Как ты набираешься храбрости написать мне, так и я набираюсь храбрости прочесть твое письмо. Не воображай, будто я раздумываю над каждой строчкой, но, кажется, я поняла, почему тебе так трудно писать мне. (Видишь — ты сам позволил мне понять тебя.) Это потому, что каждый раз ты пишешь мне, словно впервые.
Евгений не знает, что после их разговора в саду Татьяна заболела, что она едва не умерла. От стыда, от горя.

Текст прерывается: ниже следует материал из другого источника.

Lemma keeps_create_project p : op_keeps P (repo_create_project p).
Proof. elsewhere. Qed.
Lemma keeps_update_project p : op_keeps P (repo_update_project p).
Proof. elsewhere. Qed.
Lemma keeps_create_release r : op_keeps P (repo_create_release r).
Proof. elsewhere. Qed.
Lemma keeps_get_or_create_release id now p o v : op_keeps P (repo_get_or_create_release id now p o v).
Proof.
  apply op_keeps_bind; [apply op_keeps_fetch_optional|]. intros [r|]; [apply op_keeps_ret|].
  apply op_keeps_bind; [apply keeps_create_release|]. intros _. apply op_keeps_ret.
Qed.
Lemma keeps_increment_release now p v n r :
  op_keeps P (repo_increment_release_crash_count now p v n r).
Proof. elsewhere. Qed.
Lemma keeps_create_artifact a : op_keeps P (repo_create_artifact a).
Proof. elsewhere. Qed.
Lemma keeps_delete_artifact id : op_keeps P (repo_delete_artifact id).
Proof. elsewhere. Qed.
Lemma keeps_delete_old_artifacts c : op_keeps P (repo_delete_old_artifacts c).
Proof. elsewhere. Qed.
Lemma keeps_artifact_accessed now id : op_keeps P (repo_update_artifact_last_accessed now id).
Proof. elsewhere. Qed.
Lemma keeps_create_api_key k : op_keeps P (repo_create_api_key k).
Proof. elsewhere. Qed.
Lemma keeps_revoke_api_key now id : op_keeps P (repo_revoke_api_key now id).
Proof. elsewhere. Qed.
Lemma keeps_api_key_used now id : op_keeps P (repo_update_api_key_last_used now id).
Proof. elsewhere. Qed.
Lemma keeps_next_short_id oc p : op_keeps P (repo_get_next_short_id oc p).
Proof.
  apply op_keeps_bind; [apply op_keeps_fetch_optional|]. intros o.
  apply op_keeps_bind; [apply keeps_of_result|]. intros j.
  apply op_keeps_bind; [apply op_keeps_query|]. intros n. apply op_keeps_ret.
Qed.
End Elsewhere.

Lemma of_issues_inv b : of_issues (crash_inv b).
Proof. intros t t'. apply crash_inv_same. Qed.
Lemma of_issues_at phi b p i : of_issues (fun t => crash_inv b t /\ issue_at phi t p i).
Proof. intros t t' Hi He [H Hr]. split; [by eapply crash_inv_same|by eapply issue_at_same]. Qed.

Lemma issue_at_update phi t p f pr i :
  (forall r, r ∈ t_issues t -> p r = true -> ir_id (f r) = ir_id r
     /\ ir_project_id (f r) = ir_project_id r /\ row_events (f r) = row_events r) ->
  issue_at phi t pr i -> issue_at phi (put_issues (update_where p f (t_issues t)) t) pr i.
Proof.
  intros Hf (r & Hr & Hi & Hp & Hc). exists (if p r then f r else r). cbn.
  split; [apply elem_of_update_where; by exists r|].
  unfold stored_events in *. cbn. destruct (p r) eqn:Hpr; [|done].
  by destruct (Hf r Hr Hpr) as (-> & -> & ->).
Qed.
(* ===== verification/JobStore.v ===== *)
(** Storage of background jobs: [JobRepository] of [crates/loom-server-db/src/job.rs] over
    the tables of [crates/loom-server/migrations/019_jobs.sql].

    Times are read from a clock that the caller passes; JSON values are a parameter. *)
From stdpp Require Import base list strings sorting.
From Stdlib Require Import ZArith Lia.
From S2P Require Import Prelude CoreTypes Effects Sql Columns JobModel.

Record DefinitionRow := mkDefinitionRow {
  dw_id : string;
  dw_name : string;
  dw_description : string;
  dw_job_type : string;
  dw_interval_secs : option Z;
  dw_enabled : bool;
  dw_created_at : string;
  dw_updated_at : string;
}.

Record RunRow := mkRunRow {
  rw_id : string;
  rw_job_id : string;
  rw_status : string;
  rw_started_at : string;
  rw_completed_at : option string;
  rw_duration_ms : option Z;
  rw_error_message : option string;
  rw_retry_count : Z;
  rw_triggered_by : string;
  rw_metadata : option string;
}.

Record JobTables := mkJobTables {
  jt_definitions : list DefinitionRow;
  jt_runs : list RunRow;
}.

Definition put_definitions (v : list DefinitionRow) (t : JobTables) : JobTables :=
  mkJobTables v (jt_runs t).
Definition put_runs (v : list RunRow) (t : JobTables) : JobTables :=
  mkJobTables (jt_definitions t) v.

Definition JobOp (A : Type) : Type := SqlM JobTables DbError A.

(** What is used of [chrono] and of SQLite's [julianday], the text with nanoseconds and a
    [Z] and the milliseconds between two texts, and the translations of [crate::i18n]. *)
Class JobBackend `{JS : Stamps} := {
  rfc3339_nanos : Z -> string;
  julian_ms : string -> string -> option Z;
  job_translate : string -> string -> string;
}.

(** [DateTime::<Utc>::MIN_UTC], in nanoseconds: the start of the year -262143. *)
Definition min_utc : Z := (-8334601228800 * 10 ^ 9)%Z.

Section JobStore.
Context `{JB : JobBackend} {V : Type} `{JV : !JsonColumn V}.

(** * Definitions *)

Definition definition_row (now : Z) (d : JobDefinition) : DefinitionRow :=
  mkDefinitionRow (jd_id d) (jd_name d) (jd_description d) (jd_job_type d) (jd_interval_secs d)
    (jd_enabled d) (rfc3339_nanos now) (rfc3339_nanos now).

Definition definition_of_row (r : DefinitionRow) : JobDefinition :=
  mkJobDefinition (dw_id r) (dw_name r) (dw_description r) (dw_job_type r) (dw_interval_secs r)
    (dw_enabled r).

(** [ON CONFLICT(id) DO UPDATE]: the time of creation stays. *)
Definition redefine (r old : DefinitionRow) : DefinitionRow :=
  mkDefinitionRow (dw_id old) (dw_name r) (dw_description r) (dw_job_type r) (dw_interval_secs r)
    (dw_enabled r) (dw_created_at old) (dw_updated_at r).

Definition is_definition (id : string) (r : DefinitionRow) : bool := String.eqb (dw_id r) id.

Definition upsert_definition (now : Z) (d : JobDefinition) : JobOp unit :=
  sql_write DE_Sqlx (fun t =>
    let r := definition_row now d in
    let defs := jt_definitions t in
    (tt, put_definitions
           (match select_one (is_definition (jd_id d)) defs with
            | Some _ => update_where (is_definition (jd_id d)) (redefine r) defs
            | None => defs ++ [r]
            end) t)).

Definition get_definition (id : string) : JobOp (option JobDefinition) :=
  sql_read DE_Sqlx (fun t => definition_of_row <$> select_one (is_definition id) (jt_definitions t)).

Definition list_definitions : JobOp (list JobDefinition) :=
  sql_read DE_Sqlx (fun t => definition_of_row <$> order_by false dw_name (jt_definitions t)).

Definition enable_row (enabled : bool) (r : DefinitionRow) : DefinitionRow :=
  mkDefinitionRow (dw_id r) (dw_name r) (dw_description r) (dw_job_type r) (dw_interval_secs r)
    enabled (dw_created_at r) (dw_updated_at r).

Definition job_set_enabled (id : string) (enabled : bool) : JobOp unit :=
  let* rows_affected := sql_write DE_Sqlx (fun t =>
    (count_where (is_definition id) (jt_definitions t),
     put_definitions (update_where (is_definition id) (enable_row enabled) (jt_definitions t)) t)) in
  if Nat.eqb rows_affected 0 then raise (DE_NotFound id) else ret tt.

(** * Runs *)

(** The columns that [record_run_start] binds. *)
Definition run_row (r : JobRun V) : RunRow :=
  mkRunRow (jr_id r) (jr_job_id r) (JobStatus_as_str (jr_status r)) (to_rfc3339 (jr_started_at r))
    None None None (jr_retry_count r) (TriggerSource_as_str (jr_triggered_by r)) None.

Definition is_run (id : string) (r : RunRow) : bool := String.eqb (rw_id r) id.
Definition of_job (job_id : string) (r : RunRow) : bool := String.eqb (rw_job_id r) job_id.

(** The primary key and the reference to the definition. *)
Definition record_run_start (r : JobRun V) : JobOp unit :=
  sql DE_Sqlx (fun t =>
    match select_one (is_run (jr_id r)) (jt_runs t),
          select_one (is_definition (jr_job_id r)) (jt_definitions t) with
    | None, Some _ => Some (tt, put_runs (jt_runs t ++ [run_row r]) t)
    | _, _ => None
    end).

Definition complete_row (now : Z) (status : JobStatus) (error : option string) (metadata : option V)
    (r : RunRow) : RunRow :=
  mkRunRow (rw_id r) (rw_job_id r) (JobStatus_as_str status) (rw_started_at r)
    (Some (to_rfc3339 now)) (julian_ms (to_rfc3339 now) (rw_started_at r)) error
    (rw_retry_count r) (rw_triggered_by r) (to_json <$> metadata).

Definition record_run_complete (now : Z) (run_id : string) (status : JobStatus)
    (error : option string) (metadata : option V) : JobOp unit :=
  sql_write DE_Sqlx (fun t =>
    (tt, put_runs (update_where (is_run run_id) (complete_row now status error metadata) (jt_runs t)) t)).

(** [DateTime<Utc>] as [sqlx] decodes it. *)
Definition run_time (s : string) : result DbError Z :=
  ok_or (DE_Sqlx "decode") (parse_from_rfc3339 s).

Definition internal_text {A} (r : result string A) : result DbError A :=
  match r with Ok a => Ok a | Err e => Err (DE_Internal e) end.

Definition ok {E A} (r : result E A) : option A := match r with Ok a => Some a | Err _ => None end.

Definition run_of_row (r : RunRow) : result DbError (JobRun V) :=
  started_at ← run_time (rw_started_at r);
  completed_at ← transpose run_time (rw_completed_at r);
  status ← internal_text (JobStatus_from_str (rw_status r));
  triggered_by ← internal_text (TriggerSource_from_str (rw_triggered_by r));
  Ok (mkJobRun (rw_id r) (rw_job_id r) status started_at completed_at (rw_duration_ms r)
        (rw_error_message r) (wrap_u32 (rw_retry_count r)) triggered_by
        (s ← rw_metadata r; ok (from_json s))).

Definition optional_run (o : option RunRow) : result DbError (option (JobRun V)) :=
  transpose run_of_row o.

Definition get_run (run_id : string) : JobOp (option (JobRun V)) :=
  let* row := sql_read DE_Sqlx (fun t => select_one (is_run run_id) (jt_runs t)) in
  of_result (optional_run row).

(** The runs of a job, the latest first. *)
Definition runs_of (job_id : string) (t : JobTables) : list RunRow :=
  order_by true rw_started_at (select_where (of_job job_id) (jt_runs t)).

Definition list_runs (job_id : string) (limit offset : Z) : JobOp (list (JobRun V)) :=
  let* rows := sql_read DE_Sqlx (fun t => sql_limit limit (sql_offset offset (runs_of job_id t))) in
  of_result (collect run_of_row rows).

Definition get_last_run (job_id : string) : JobOp (option (JobRun V)) :=
  let* row := sql_read DE_Sqlx (fun t => head (sql_limit 1 (runs_of job_id t))) in
  of_result (optional_run row).

(** The query of [count_consecutive_failures]: the rows with their number, the least number
    of a row that did not fail, and the failed rows before it. *)
Definition is_failed (r : RunRow) : bool := String.eqb (rw_status r) "failed".

Definition ranked (job_id : string) (t : JobTables) : list (nat * RunRow) :=
  imap (fun i r => (S i, r)) (runs_of job_id t).

Definition first_not_failed (l : list (nat * RunRow)) : option nat :=
  match map fst (List.filter (fun p => negb (is_failed p.2)) l) with
  | [] => None
  | n :: ns => Some (foldr Nat.min n ns)
  end.

Definition failures_before (l : list (nat * RunRow)) : nat :=
  let bound := match first_not_failed l with Some n => n - 1 | None => length l end in
  length (List.filter (fun p => is_failed p.2 && (p.1 <=? bound)) l).

Definition count_consecutive_failures (job_id : string) : JobOp Z :=
  sql_read DE_Sqlx (fun t => wrap_u32 (Z.of_nat (failures_before (ranked job_id t)))).

(** * Deleting *)

(** A run that is not complete has no time to compare. *)
Definition completed_before (before : Z) (r : RunRow) : bool :=
  match rw_completed_at r with
  | Some t => String.ltb t (to_rfc3339 before)
  | None => false
  end.

Definition delete_old_runs (before : Z) : JobOp Z :=
  sql_write DE_Sqlx (fun t =>
    (Z.of_nat (count_where (completed_before before) (jt_runs t)),
     put_runs (delete_where (completed_before before) (jt_runs t)) t)).

(** The subtraction panics when its result is before the first time of [chrono]. *)
Definition cleanup_old_runs (now retention_days : Z)
    : SqlM JobTables (Failure DbError) Z :=
  let cutoff := (now - retention_days * 86400 * 10 ^ 9)%Z in
  if (cutoff <? min_utc)%Z then raise Panicked
  else map_err Failed (delete_old_runs cutoff).
End JobStore.
(** The jobs in the order of the hash map, which is open; the first failing statement ends
    the start, and the jobs after it have no loop. *)
Fixpoint start_jobs (env : Env) (i : nat) (l : list (string * registered))
    : StM Scheduler JobError unit :=
  match l with
  | [] => ret tt
  | (id, r) :: l =>
      let* _ := map_err JE_Repository
                  (on_part (fun s => jw_conn (sc_world s)) (fun c s => put_world (put_job_conn c (sc_world s)) s)
                     (upsert_definition (env_now env i) (definition_of id r))) in
      let* _ := (fun s => (Ok tt, spawn_loop id r s)) in
      start_jobs env (S i) l
  end.

Definition start (env : Env) : StM Scheduler JobError unit := fun s =>
  start_jobs env 0 (map_to_list (sc_jobs s)) s.

(** ** Runs *)

Definition spawn (j : job) (run : Uuid) (triggered_by : TriggerSource) (s : Scheduler) : Scheduler :=
  put_tasks (sc_tasks s ++ [mkTask j run triggered_by P_Start]) s.

(** The timer of the loop of a periodic job. *)
Definition tick (id : string) (run : Uuid) (s : Scheduler) : Scheduler :=
  match sc_loops s !! id, sc_jobs s !! id with
  | Some L_Idle, Some r =>
      if rj_cancelled r then s
      else put_loops (<[id := L_Busy (length (sc_tasks s))]> (sc_loops s))
             (spawn (rj_job r) run TS_Schedule s)
  | _, _ => s
  end.

(** [trigger_job] up to its first suspension. *)
Definition trigger_job (id : string) (run : Uuid) (triggered_by : TriggerSource)
    : StM Scheduler JobError nat := fun s =>
  match sc_jobs s !! id with
  | Some r => (Ok (length (sc_tasks s)), spawn (rj_job r) run triggered_by s)
  | None => (Err (JE_NotFound id), s)
  end.

Definition cancel_job (id : string) : StM Scheduler JobError unit := fun s =>
  match sc_jobs s !! id with
  | Some r => (Ok tt, put_jobs (<[id := mkRegisteredJob (rj_job r) (rj_type r) true]> (sc_jobs s)) s)
  | None => (Err (JE_NotFound id), s)
  end.

Definition is_cancelled (id : string) (s : Scheduler) : bool :=
  match sc_jobs s !! id with Some r => rj_cancelled r | None => false end.

(** The loop that waited for task [i] goes on, or ends. *)
Definition after_run (shutdown panicked : bool) (i : nat) (l : LoopState) : LoopState :=
  match l with
  | L_Busy k => if Nat.eqb k i then (if shutdown || panicked then L_Stopped else L_Idle) else L_Busy k
  | l => l
  end.

Definition release (i : nat) (p : Phase) (s : Scheduler) : Scheduler :=
  match p with
  | P_Ended e =>
      let panicked := match e with JobPanicked => true | _ => false end in
      put_loops (after_run (sc_shutdown s) panicked i <$> sc_loops s) s
  | _ => s
  end.

Definition advance (i : nat) (env : Env) (s : Scheduler) : Scheduler :=
  match sc_tasks s !! i with
  | Some t =>
      let '(p, w) := run_step env (is_cancelled (job_id (tk_job t)) s) t (sc_world s) in
      release i p (put_tasks (<[i := put_phase p t]> (sc_tasks s)) (put_world w s))
  | None => s
  end.

(** The client of a request that waits for a run goes away; a periodic loop has none. *)
Definition disconnect (i : nat) (s : Scheduler) : Scheduler :=
  match sc_tasks s !! i with
  | Some t =>
      match tk_triggered_by t, tk_phase t with
      | TS_Schedule, _ | _, P_Ended _ => s
      | _, P_Start => put_tasks (<[i := put_phase (P_Ended (Dropped false)) t]> (sc_tasks s)) s
      | _, _ => put_tasks (<[i := put_phase (P_Ended (Dropped true)) t]> (sc_tasks s)) s
      end
  | None => s
  end.

(** [shutdown] sends to every loop; a loop that waits for its run stops after it. *)
Definition shutdown (s : Scheduler) : Scheduler :=
  mkScheduler (sc_jobs s) (sc_world s) (sc_tasks s)
    ((fun l => match l with L_Busy k => L_Busy k | _ => L_Stopped end) <$> sc_loops s) true.

(** A call of the repository from outside of the tasks. *)
Definition sched_repo {A} (m : JobOp A) : StM Scheduler DbError A :=
  on_part (fun s => jw_conn (sc_world s)) (fun c s => put_world (put_job_conn c (sc_world s)) s) m.

(** ** Health *)

Definition determine_health_state (last_run : option (JobRun V)) (consecutive_failures : Z)
    : HealthState :=
  match last_run with
  | None => HS_Healthy
  | Some run =>
      match jr_status run with
      | JS_Succeeded | JS_Running | JS_Cancelled => HS_Healthy
      | JS_Failed =>
          if (3 <=? consecutive_failures)%Z then HS_Unhealthy
          else if (1 <=? consecutive_failures)%Z then HS_Degraded
          else HS_Healthy
      end
  end.

Definition last_run_info (r : JobRun V) : LastRunInfo :=
  mkLastRunInfo (jr_id r) (jr_status r) (jr_started_at r) (jr_duration_ms r) (jr_error_message r).

(** A failing query counts as no run and no failure. *)
Definition job_status (id : string) : StM Scheduler DbError (option JobHealthStatus) := fun s =>
  match sc_jobs s !! id with
  | None => (Ok None, s)
  | Some r =>
      (let* last := attempt (E' := DbError) (sched_repo (get_last_run id)) in
       let* failures := attempt (E' := DbError) (sched_repo (count_consecutive_failures id)) in
       let last_run := match last with Ok o => o | Err _ => None end in
       let consecutive_failures := match failures with Ok n => n | Err _ => 0%Z end in
       ret (Some (mkJobHealthStatus id (job_name (rj_job r))
                    (determine_health_state last_run consecutive_failures)
                    (last_run_info <$> last_run) consecutive_failures))) s
  end.

Definition worse (worst : HealthState) (status : HealthState) : HealthState :=
  if bool_decide (status = HS_Unhealthy) then HS_Unhealthy
  else if bool_decide (status = HS_Degraded) && negb (bool_decide (worst = HS_Unhealthy))
  then HS_Degraded
  else worst.

Fixpoint health_loop (ids : list string) (worst : HealthState) (jobs : list JobHealthStatus)
    : StM Scheduler DbError JobsHealthStatus :=
  match ids with
  | [] => ret (mkJobsHealthStatus worst jobs)
  | id :: ids =>
      let* o := job_status id in
      match o with
      | Some status => health_loop ids (worse worst (jh_status status)) (jobs ++ [status])
      | None => health_loop ids worst jobs
      end
  end.

Definition health_status : StM Scheduler DbError JobsHealthStatus := fun s =>
  health_loop (job_ids s) HS_Healthy [] s.

(** * Interleavings *)

Inductive JobStep :=
| Tick (id : string) (run : Uuid)
| Trigger (id : string) (run : Uuid)
| Advance (i : nat) (env : Env)
| Disconnect (i : nat)
| Cancel (id : string)
| SetEnabled (id : string) (enabled : bool)
| Shutdown.

Definition job_step (st : JobStep) (s : Scheduler) : Scheduler :=
  match st with
  | Tick id run => tick id run s
  | Trigger id run => (trigger_job id run TS_Manual s).2
  | Advance i env => advance i env s
  | Disconnect i => disconnect i s
  | Cancel id => (cancel_job id s).2
  | SetEnabled id enabled => (sched_repo (job_set_enabled id enabled) s).2
  | Shutdown => shutdown s
  end.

Но года через два от бывшего однокашника из кадетской школы он узнает, что она вышла замуж, и весьма удачно (в самом деле, муж — генерал, и человек порядочный, и к тому же друг семьи Евгения), и живет теперь в Петербурге.
Помнил ли он об этом еще два года спустя, когда ехал на прием в петербургский особняк Греминых? Генерал Гремин представляет его своей молодой жене, и сперва Евгений не узнает в этой величавой, блистательной, поистине прекрасной даме ту ранимую, печальную девушку, которую когда-то отверг в саду ее родителей. Она смотрит на него, но ничего не видит. Глаза ее не спрашивают ни о чем.
Торшеры, канделябры.
И вот уже Евгений зачастил в дом Греминых, вот он уже ищет случайных встреч то в опере, то на балах, но по-прежнему между ним и Татьяной — ни единого слова, кроме обмена светскими любезностями. Иногда ему удается набросить ей на плечи меховую пелерину. Она степенно кивает — что это может означать? Иногда, кажется ему, она прикрывает муфтой лицо. В смятении он начинает понимать, что любит ее, любит несказанно. Что любовь эта ниспослана Богом. Он это понимает, потому что хочет написать ей. Не в этом ли разгадка тайны его опустошенного сердца? Теперь он смешон — неважно. Он просиживает до света над письмом в четыре страницы — эпистолярный вопль о любви. На другой день он пишет еще одно письмо. Потом третье.